Partendo da un gelato

Sono un affezionatissimo di passepARTout, la trasmissione che Phlippe Daverio conduce su Rai3.
Mi piace sopratutto la versione "notturno" dove alla fine di una cena (a quanto pare luculliana) il presentatore (forse presentatore è riduttivo..) e i suoi ospiti-commensali discettano sull'arte, sui suoi luoghi, sulle sue infinite declinazioni. A fare da cornice un meraviglioso salotto.
In una edizione di qualche anno fa a dominare la scena (cioè a stare alla parete del salotto) era un bellissimo quadro: un uomo che mangia un gelato. un gelato enorme e dai colori vivissimi che l'uomo stringe con forza, quasi a non farselo sfuggire da mano quel cono colossale.

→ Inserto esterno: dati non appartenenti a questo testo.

(* ===== verification/Exec.v ===== *)
(** execve (src/src/kernel/syscall/table.c): reading the argument vectors,
    merging the environment with the defaults, and replacing the image of the
    current task through the loader of Elf.v. *)
From S2P Require Import Prelude Ring Sched Memory Vfs Tmpfs Ext2 Ext2Dir Phys Vm VmSpace Elf ElfLoad ElfStack ElfSpace Process Signal Sys.

Module Exec.
Import Sched Phys Vm VmSpace ElfSpace Signal Sys.

Definition EXEC_MAX_ARGS : Z := 16.
Definition EXEC_MAX_ENV : Z := 24.

(** ** Strings of the program *)

(** What the copying loop stores, its NUL included, and whether every byte
    could be read. *)
Fixpoint copied_bytes (n : nat) (mm src : Z) (v : vmst) : list Z * bool :=
  match n with
  | O => ([], true)
  | S n' =>
      match vm_copy_from_user mm src 1 v with
      | None => ([], false)
      | Some l =>
          if aget l 0 =? 0 then ([0], true)
          else let '(r, ok) := copied_bytes n' mm (u64 (src + 1)) v in (aget l 0 :: r, ok)
      end
  end.

(** A full buffer gets its NUL over the last byte. *)
Definition ended (max : Z) (l : list Z) : list Z :=
  if (Z.of_nat (length l) =? max) && negb (aget l (max - 1) =? 0) then take (Z.to_nat (max - 1)) l ++ [0] else l.

(** [exec_strncpy_from_user] into the page [pg]. *)
Definition strncpy_to_page (mm pg src : Z) (v : vmst) : vmst * bool :=
  let '(l, ok) := copied_bytes (Z.to_nat PAGE_SIZE) mm src v in
  (v <| pmem := st_bytes (pmem v) pg (if ok then ended PAGE_SIZE l else l) |>, ok).

(** The string that starts at [a]. *)
Definition string_at (v : vmst) (a : Z) : list Z := Sched.c_str (ld_bytes (pmem v) a (Z.to_nat PAGE_SIZE)).

(** [pfree] of a page the allocator gave, where it is defined. *)
Definition free_page (p : Z) (v : vmst) : vmst := v <| pmm := default (pmm v) (Mm.pfree p (pmm v)) |>.

(** The pages read so far are not given back when reading fails. *)
Fixpoint read_strvec (n : nat) (mm vec : Z) (out : list Z) (v : vmst) : vmst * option (list Z) :=
  match n with
  | O => (v, Some out)
  | S n' =>
      match vm_copy_from_user mm (u64 (vec + Z.of_nat (length out) * 8)) 8 v with
      | None => (v, None)
      | Some w =>
          let p := word_le w in
          if p =? 0 then (v, Some out) else
          match vm_alloc_page v with
          | (v1, None) => (v1, None)
          | (v1, Some pg) =>
              let '(v2, ok) := strncpy_to_page mm pg p v1 in
              if ok : bool then read_strvec n' mm vec (out ++ [pg]) v2 else (free_page pg v2, None)
          end
      end
  end.
Definition exec_read_strvec (mm vec : Z) (v : vmst) : vmst * option (list Z) :=
  read_strvec (Z.to_nat (EXEC_MAX_ARGS - 1)) mm vec [] v.

Definition exec_free_vec (l : list Z) (v : vmst) : vmst := foldl (fun v p => free_page p v) v l.

(** ** The environment *)

Definition exec_cat3 (a b c : list Z) : list Z := a ++ b ++ c.

Fixpoint until_eq (e : list Z) : list Z :=
  match e with [] => [] | c :: r => if c =? 61 then [] else c :: until_eq r end.
Definition env_key_of (e : list Z) (max : Z) : list Z := take (Z.to_nat (max - 1)) (until_eq e).

Fixpoint env_key_match (e key : list Z) : bool :=
  match key, e with
  | [], c :: _ => c =? 61
  | [], [] => false
  | k :: key', c :: e' => (c =? k) && env_key_match e' key'
  | _ :: _, [] => false
  end.

(** One string of the caller: over the first entry of that name, or behind. *)
Definition merge_one (menv : list (list Z)) (e : list Z) : list (list Z) :=
  match find_index (fun x => env_key_match x (env_key_of e 32)) menv with
  | Some j => <[j := e]> menv
  | None => menv ++ [e]
  end.

Fixpoint merge_env (menv kenvp : list (list Z)) : list (list Z) :=
  match kenvp with
  | [] => menv
  | e :: r => if Z.of_nat (length menv) <? EXEC_MAX_ENV - 1 then merge_env (merge_one menv e) r else menv
  end.

Definition lit_path : list Z :=
  [80;65;84;72;61;47;117;115;114;47;108;111;99;97;108;47;115;98;105;110;58;47;117;115;114;47;108;111;99;97;108;47;98;105;110;58;
   47;117;115;114;47;115;98;105;110;58;47;117;115;114;47;98;105;110;58;47;115;98;105;110;58;47;98;105;110].
Definition lit_home : list Z := [72;79;77;69;61;47;104;111;109;101;47;98;97;110;97;110;97].
Definition lit_term : list Z := [84;69;82;77;61;120;116;101;114;109].
Definition lit_shell : list Z := [83;72;69;76;76;61;47;98;105;110;47;98;97;115;104].
Definition lit_user_eq : list Z := [85;83;69;82;61].
Definition lit_logname_eq : list Z := [76;79;71;78;65;77;69;61].
Definition lit_pwd_eq : list Z := [80;87;68;61].
Definition lit_root : list Z := [114;111;111;116].
Definition lit_banana : list Z := [98;97;110;97;110;97].

Definition default_env (euid : Z) (cwd : list Z) : list (list Z) :=
  let uname := if euid =? 0 then lit_root else lit_banana in
  let cwdstr := match Sched.c_str cwd with [] => [47] | s => s end in
  [lit_path; lit_home; lit_term; lit_shell; exec_cat3 lit_user_eq uname []; exec_cat3 lit_logname_eq uname []; exec_cat3 lit_pwd_eq cwdstr []].

(** ** execve *)
Section Execve.
  Context {E : Type} {FO : Vfs.FileOps E} (vfs_open : list Z -> E -> E * option Z).

(** The scheduler, the loader with the memory, the signal globals and the
    request that the assembly entry looks at. *)
Record xst := Xst { xs : sched; xl : Elf.loader (E := E); xg : sigglob; syscall_exec_entry : Z; syscall_exec_rsp : Z; syscall_exec_request : Z }.

Definition mem_of (s : xst) : vmst := Elf.lvm (xl s).
Definition with_loader (l : Elf.loader) (s : xst) : xst := Xst (xs s) l (xg s) (syscall_exec_entry s) (syscall_exec_rsp s) (syscall_exec_request s).
Definition with_mem (v : vmst) (s : xst) : xst := with_loader (Elf.on_vm (fun _ => v) (xl s)) s.

(** The new image of the current task. *)
Definition new_image (c : Elf.elf_context_t) (rsp : Z) (x : task) : task :=
  x <| sig_handler := zeros 64 |> <| sig_flags := zeros 64 |> <| sig_restorer := zeros 64 |> <| sig_pending := 0 |> <| sig_blocked := 0 |>
    <| mm_context := Some (Elf.vmctx c) |> <| Sched.entry := Elf.entry c |> <| user_rsp := rsp |>.

Definition replace_image (k : Z) (c : Elf.elf_context_t) (rsp : Z) (s : xst) : xst :=
  let s1 := with_mem (vm_switch (Elf.vmctx c) (mem_of s)) s in
  Xst (mod_task k (new_image c rsp) (xs s)) (xl s1) (signal_globals_reset (xg s)) (Elf.entry c) rsp 1.

(** [c0] is what the context variable holds before loading, [tsc] the time
    stamp the stack builder reads. *)
Definition sys_execve (c0 : Elf.elf_context_t) (tsc path argv envp : Z) (s : xst) : xst * Z :=
  match current_task (xs s) with
  | None => (s, err 22)
  | Some k =>
      let x := tget (xs s) k in
      match mm_context x with
      | None => (s, err 22)
      | Some mm =>
          let '(pathbuf, ok) := copied_bytes 63 mm path (mem_of s) in
          if negb ok then (s, err 14) else
          match exec_read_strvec mm argv (mem_of s) with
          | (v1, None) => (with_mem v1 s, err 14)
          | (v1, Some kargv) =>
              match exec_read_strvec mm envp v1 with
              | (v2, None) => (with_mem (exec_free_vec kargv v2) s, err 14)
              | (v2, Some kenvp) =>
                  let give_back v := exec_free_vec kenvp (exec_free_vec kargv v) in
                  let '(l, c, r) := Elf.elf_load vfs_open (c_str (ended 63 pathbuf)) c0 (xl (with_mem v2 s)) in
                  let s1 := with_loader l s in
                  if r <? 0 then (with_mem (give_back (mem_of s1)) s1, err 2) else
                  let menv := merge_env (default_env (euid x) (cwd x)) (string_at (mem_of s1) <$> kenvp) in
                  let cur := Elf.TaskIds mm (uid x) (gid x) in
                  match Elf.elf_build_user_stack tsc (Some cur) (g_default_uid (xs s), g_default_gid (xs s)) c
                          (string_at (mem_of s1) <$> kargv) menv (mem_of s1) with
                  | (v3, None) => (with_mem (give_back v3) s1, err 12)
                  | (v3, Some rsp) => (replace_image k c rsp (with_mem (give_back v3) s1), 0)
                  end
              end
          end
      end
  end.
End Execve.

(** ** The environment a program receives *)

(** What getenv finds: the first entry of that name. *)
Definition entry_of (k : list Z) (env : list (list Z)) : option (list Z) := list.head (filter (fun e => until_eq e = k) env).
Definition named (e : list Z) : Prop := 61 ∈ e.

Mi sono messo così alla ricerca del suo autore e alla fine (non ci ho messo molto) l'ho trovato: è palermitano e si chiama Momò Calascibetta.
Il suo sito ufficiale è davvero curato e ben fatto, con riprodotte moltissime opere che coprono un arco di tempo di quasi trenta anni.
Mi sono piaciuti sopratutto i disegni (e tra questi c'è anche quel mangiatore di gelato che ha acceso la mia curiosità).